(** * gcs-cacher: the cache protocol of [cacher/cacher.go]

    A shallow embedding of [Cacher.Save], [Cacher.Restore], the per-entry
    extraction handler and [Cacher.HashFiles], over an explicit model of the
    three collaborators the package talks to: the object store, the local
    file system and the archive codec.  Every function of the package is a
    computation in a state monad over the [World]; a Go [error] result is an
    [option error] ([None] is [nil]). *)

From Stdlib Require Import ZArith NArith Ascii String List Lia.
From Stdlib.Strings Require Import Byte.
From stdpp Require Import gmap strings list fin_maps sorting.

Local Open Scope string_scope.
Local Open Scope list_scope.

(** ** Go errors *)

(** [fmt.Errorf] builds an [*errors.errorString]-like value when the format
    has no [%w] verb, and a [*fmt.wrapError] whose [Unwrap] is the operand of
    [%w] otherwise.  The arguments are kept as values: the text of a message
    is never compared by the package. *)
Inductive error : Type :=
| errorString (format : string) (args : list fmtarg)
| wrapError (format : string) (args : list fmtarg) (err : error)
| ErrObjectNotExist                       (* storage.ErrObjectNotExist *)
| googleapiError (code : Z)               (* *googleapi.Error, by HTTP status *)
| PathError (op : string) (errno : string) (* *fs.PathError, *os.LinkError *)
| ioError (msg : string)                  (* any other I/O error *)
with fmtarg : Type :=
| AStr (s : string)
| AStrs (l : list string)
| AChar (c : ascii)
| AErr (e : error).

(** [strings.Contains]. *)
Fixpoint strings_Contains (s sub : string) : bool :=
  String.prefix sub s ||
  match s with
  | EmptyString => false
  | String _ s' => strings_Contains s' sub
  end.

Definition last_error (args : list fmtarg) : option error :=
  match last args with
  | Some (AErr e) => Some e
  | _ => None
  end.

(** [fmt.Errorf]: every call of the package puts [%w] last, so the wrapped
    error is the last argument. *)
Definition fmt_Errorf (format : string) (args : list fmtarg) : error :=
  if strings_Contains format "%w" then
    match last_error args with
    | Some e => wrapError format args e
    | None => errorString format args
    end
  else errorString format args.

(** [errors.Unwrap]. *)
Definition errors_Unwrap (e : error) : option error :=
  match e with
  | wrapError _ _ e' => Some e'
  | _ => None
  end.

(** [errors.Is(err, storage.ErrObjectNotExist)]: the sentinel is compared by
    identity along the [Unwrap] chain. *)
Fixpoint is_ErrObjectNotExist (e : error) : bool :=
  match e with
  | ErrObjectNotExist => true
  | wrapError _ _ e' => is_ErrObjectNotExist e'
  | _ => false
  end.

(** The status the store answers when a generation precondition fails. *)
Definition StatusPreconditionFailed : Z := 412.

Fixpoint is_PreconditionFailed (e : error) : bool :=
  match e with
  | googleapiError c => Z.eqb c StatusPreconditionFailed
  | wrapError _ _ e' => is_PreconditionFailed e'
  | _ => false
  end.

(** ** Paths *)

(** A cleaned path is the list of its elements, outermost first; the empty
    list is the root of the modelled file system, to which every path is
    taken relative. *)
Abbreviation path := (list string).

Definition slash : ascii := "/"%char.

(** [strings.Split(s, "/")]. *)
Fixpoint elements (s : string) : list string :=
  match s with
  | EmptyString => [EmptyString]
  | String c s' =>
      if Ascii.eqb c slash then EmptyString :: elements s'
      else match elements s' with
           | [] => [String c EmptyString]
           | x :: xs => String c x :: xs
           end
  end.

(** [strings.Join(l, "/")]. *)
Fixpoint join_slash (l : list string) : string :=
  match l with
  | [] => EmptyString
  | [x] => x
  | x :: xs => x +:+ String slash (join_slash xs)
  end.

(** One step of the lexical clean-up of [filepath.Clean]: empty and [.]
    elements vanish, [..] removes the element before it (and vanishes at the
    root). [acc] is the cleaned prefix, innermost element first. *)
Definition clean_step (acc : list string) (c : string) : list string :=
  if String.eqb c EmptyString then acc
  else if String.eqb c "." then acc
  else if String.eqb c ".." then tail acc
  else c :: acc.

Definition filepath_Clean (l : list string) : path :=
  rev (fold_left clean_step l []).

════════════════

Using the data above, extract exactly the lines from the one that holds "with fmtarg : Type" to the one that holds "identity along the [Unwrap] chain. *)", both ends included, and no others.

[YOUR SOLUTION]
with fmtarg : Type :=
| AStr (s : string)
| AStrs (l : list string)
| AChar (c : ascii)
| AErr (e : error).

(** [strings.Contains]. *)
Fixpoint strings_Contains (s sub : string) : bool :=
  String.prefix sub s ||
  match s with
  | EmptyString => false
  | String _ s' => strings_Contains s' sub
  end.

Definition last_error (args : list fmtarg) : option error :=
  match last args with
  | Some (AErr e) => Some e
  | _ => None
  end.

(** [fmt.Errorf]: every call of the package puts [%w] last, so the wrapped
    error is the last argument. *)
Definition fmt_Errorf (format : string) (args : list fmtarg) : error :=
  if strings_Contains format "%w" then
    match last_error args with
    | Some e => wrapError format args e
    | None => errorString format args
    end
  else errorString format args.

(** [errors.Unwrap]. *)
Definition errors_Unwrap (e : error) : option error :=
  match e with
  | wrapError _ _ e' => Some e'
  | _ => None
  end.

(** [errors.Is(err, storage.ErrObjectNotExist)]: the sentinel is compared by
    identity along the [Unwrap] chain. *)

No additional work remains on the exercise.